(** * git-pend: a shallow embedding of [src/index.js]

    The program scans a directory tree for git repositories
    ([findGitRepos]), asks git for the state of each one
    ([getGitStatus]), renders a report ([formatStatus]) and exits with a
    status that tells whether work is pending ([main]).

    Conventions of the embedding.
    - A JavaScript string is a sequence of code units; [string] covers the
      code units below 256, which is all that git's porcelain output holds
      under its default quoting of path names.
    - A JavaScript number is an exact integer [Z] here (lengths, counts and
      the result of [parseInt]); [NaN] is [None].
    - A normalised absolute POSIX path is the list of its components, so
      [path.join base name] is [base ++ [name]].
    - The file system and git are read, never written: the file system is a
      tree, and [execSync] is a function from a command and a working
      directory to what the command returned or threw. *)

From Stdlib Require Import String Ascii List ZArith Bool Lia.
Import ListNotations.

Set Warnings "-register-all".

#[local] Open Scope string_scope.
#[local] Open Scope list_scope.
#[local] Open Scope Z_scope.

(** ** JavaScript string primitives *)

Module JS.

(** The code units below 256 that [String.prototype.trim] and [parseInt]
    treat as white space: TAB, LF, VT, FF, CR, SP and NBSP. *)
Definition is_ws (c : ascii) : bool :=
  match c with
  | "009"%char | "010"%char | "011"%char | "012"%char | "013"%char
  | " "%char | "160"%char => true
  | _ => false
  end.

(** The line terminators below 256, which [.] of a regular expression
    refuses: LF and CR. *)
Definition is_line_terminator (c : ascii) : bool :=
  match c with
  | "010"%char | "013"%char => true
  | _ => false
  end.

Fixpoint trimStart (s : string) : string :=
  match s with
  | String c r => if is_ws c then trimStart r else s
  | EmptyString => EmptyString
  end.

Fixpoint trimEnd (s : string) : string :=
  match s with
  | String c r =>
      match trimEnd r with
      | EmptyString => if is_ws c then EmptyString else String c EmptyString
      | r' => String c r'
      end
  | EmptyString => EmptyString
  end.

Definition trim (s : string) : string := trimEnd (trimStart s).

(** A string in a boolean position: every string but the empty one. *)
Definition truthy (s : string) : bool :=
  match s with
  | EmptyString => false
  | String _ _ => true
  end.

(** [a || b] on strings. *)
Definition or_string (a b : string) : string :=
  if truthy a then a else b.

(** [s.split(c)] for a one-character separator: never the empty list. *)
Fixpoint split (sep : ascii) (s : string) : list string :=
  match s with
  | EmptyString => [EmptyString]
  | String c r =>
      if Ascii.eqb c sep then EmptyString :: split sep r
      else match split sep r with
           | h :: t => String c h :: t
           | [] => [String c EmptyString]
           end
  end.

Definition startsWith (s p : string) : bool := String.prefix p s.

(** The value of a decimal digit: the code units 48 to 57. *)
Definition digit (c : ascii) : option Z :=
  let code := Z.of_nat (nat_of_ascii c) in
  if (48 <=? code) && (code <=? 57) then Some (code - 48) else None.

(** The longest prefix of decimal digits, [None] when there is none. *)
Fixpoint digits (acc : option Z) (s : string) : option Z :=
  match s with
  | String c r =>
      match digit c with
      | Some d => digits (Some (10 * match acc with Some a => a | None => 0 end + d)) r
      | None => acc
      end
  | EmptyString => acc
  end.

(** [parseInt(s, 10)]: leading white space, an optional sign, digits. *)
Definition parseInt (s : string) : option Z :=
  match trimStart s with
  | String "-"%char r => option_map Z.opp (digits None r)
  | String "+"%char r => digits None r
  | r => digits None r
  end.

(** [n || d] on numbers: [NaN] and [0] are falsy. *)
Definition or_number (n : option Z) (d : Z) : Z :=
  match n with
  | Some 0 | None => d
  | Some v => v
  end.

(** [xs.length] *)
Definition length {A} (xs : list A) : Z := Z.of_nat (List.length xs).

End JS.

(** ** Paths and the file system *)

Definition path := list string.

Module Path.

(** [path.resolve(arg)] in working directory [cwd]: an argument that
    starts with a slash is absolute; empty and [.] segments are dropped
    and [..] goes up one level. *)
Fixpoint walk (acc : list string) (segs : list string) : list string :=
  match segs with
  | [] => acc
  | seg :: segs' =>
      if (seg =? "")%string || (seg =? ".")%string then walk acc segs'
      else if (seg =? "..")%string then walk (removelast acc) segs'
      else walk (acc ++ [seg]) segs'
  end.

Definition resolve (cwd : path) (arg : string) : path :=
  walk (if JS.startsWith arg "/" then [] else cwd) (JS.split "/"%char arg).

(** [path.relative(from, to)]: drop the common prefix, climb out of what
    is left of [from], go down what is left of [to]. *)
Fixpoint relative (from to : path) : path :=
  match from, to with
  | f :: from', t :: to' =>
      if (f =? t)%string then relative from' to'
      else repeat ".." (List.length from) ++ to
  | _, _ => repeat ".." (List.length from) ++ to
  end.

End Path.

(** A node of the file system. [File] stands for everything that a
    directory entry does not report as a directory (regular files, links,
    sockets) and that [fs.existsSync] finds. A directory holds its entries
    in the order [readdirSync] returns them, and [listable] tells whether
    [readdirSync] succeeds on it; [fs.existsSync] sees the entries either
    way. *)
Inductive node : Type :=
| File : node
| Dir (listable : bool) (entries : list (string * node)) : node.

Definition isDirectory (n : node) : bool :=
  match n with
  | Dir _ _ => true
  | File => false
  end.

Fixpoint find_entry (name : string) (es : list (string * node)) : option node :=
  match es with
  | [] => None
  | (nm, c) :: es' => if (nm =? name)%string then Some c else find_entry name es'
  end.

(** The node that path [p] names, starting from [n]. *)
Fixpoint lookup (n : node) (p : path) : option node :=
  match p with
  | [] => Some n
  | name :: p' =>
      match n with
      | Dir _ es =>
          match find_entry name es with
          | Some c => lookup c p'
          | None => None
          end
      | File => None
      end
  end.

(** [fs.existsSync] of the path [p] below [n]. *)
Definition existsSync (n : node) (p : path) : bool :=
  match lookup n p with
  | Some _ => true
  | None => false
  end.

(** [isGitRepo(dirPath)], on the node [dir] that [dirPath] names. *)
Definition isGitRepo (dir : node) : bool :=
  let gitDir := [".git"] in
  existsSync dir gitDir.

(** ** The tree walker *)

(** The test of the loop of [findGitRepos] that skips an entry by name. *)
Definition skipped (name : string) : bool :=
  JS.startsWith name "."
  || (name =? "node_modules")%string
  || (name =? "vendor")%string
  || (name =? "__pycache__")%string.

(** [findGitRepos(basePath, maxDepth, currentDepth)], on the node [n] that
    [basePath] names. [readdirSync] throws on what is not a directory and
    on a directory that cannot be listed; the [catch] then leaves [repos]
    empty. *)
Fixpoint findGitRepos (n : node) (basePath : path) (maxDepth currentDepth : Z)
  : list path :=
  if currentDepth >? maxDepth then []
  else
    match n with
    | File => []
    | Dir false _ => []
    | Dir true entries =>
        flat_map
          (fun entry =>
             let '(name, child) := entry in
             if negb (isDirectory child) then []
             else if skipped name then []
             else
               let fullPath := basePath ++ [name] in
               if isGitRepo child then [fullPath]
               else findGitRepos child fullPath maxDepth (currentDepth + 1))
          entries
    end.

(** ** The status collector *)

(** The four queries [getGitStatus] sends to git, each run by [execSync]
    in the repository's own directory. *)
Inductive command : Type :=
| git_status_porcelain
| git_branch_show_current
| git_rev_list_count
| git_stash_list.

(** What [execSync] did: it returned the command's output, or threw an
    error with this message. *)
Inductive exec_result : Type :=
| Returned (stdout : string)
| Thrown (message : string).

Definition execSync_t := command -> path -> exec_result.

(** The object [getGitStatus] returns: the full record, or the record of
    the [catch] branch, which has the two fields [error] and
    [hasChanges]. *)
Inductive StatusRecord : Type :=
| Status (branch : string)
         (staged modified untracked conflicts unpushed stashes : Z)
         (hasChanges : bool)
| StatusError (error : string) (hasChanges : bool).

Definition hasChanges (s : StatusRecord) : bool :=
  match s with
  | Status _ _ _ _ _ _ _ h => h
  | StatusError _ h => h
  end.

(** [line => line.trim()] as a filter: the lines that are not blank. *)
Definition nonblank (line : string) : bool := JS.truthy (JS.trim line).

(** [/^[MADRC]/.test(line)] *)
Definition test_staged (line : string) : bool :=
  match line with
  | String c _ =>
      match c with
      | "M"%char | "A"%char | "D"%char | "R"%char | "C"%char => true
      | _ => false
      end
  | EmptyString => false
  end.

(** [/^.[MD]/.test(line)] *)
Definition test_modified (line : string) : bool :=
  match line with
  | String c1 (String c2 _) =>
      negb (JS.is_line_terminator c1)
      && match c2 with
         | "M"%char | "D"%char => true
         | _ => false
         end
  | _ => false
  end.

Definition test_untracked (line : string) : bool :=
  JS.startsWith line "??".

Definition test_conflict (line : string) : bool :=
  JS.startsWith line "UU" || JS.startsWith line "AA" || JS.startsWith line "DD".

(** The lines of a command's output that are not blank. *)
Definition status_lines (out : string) : list string :=
  filter nonblank (JS.split "010"%char out).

........

The word "findGitRepos" may occur in lines of the data above; say how many lines hold it, giving only the number.

* **Answer to the exercise**
5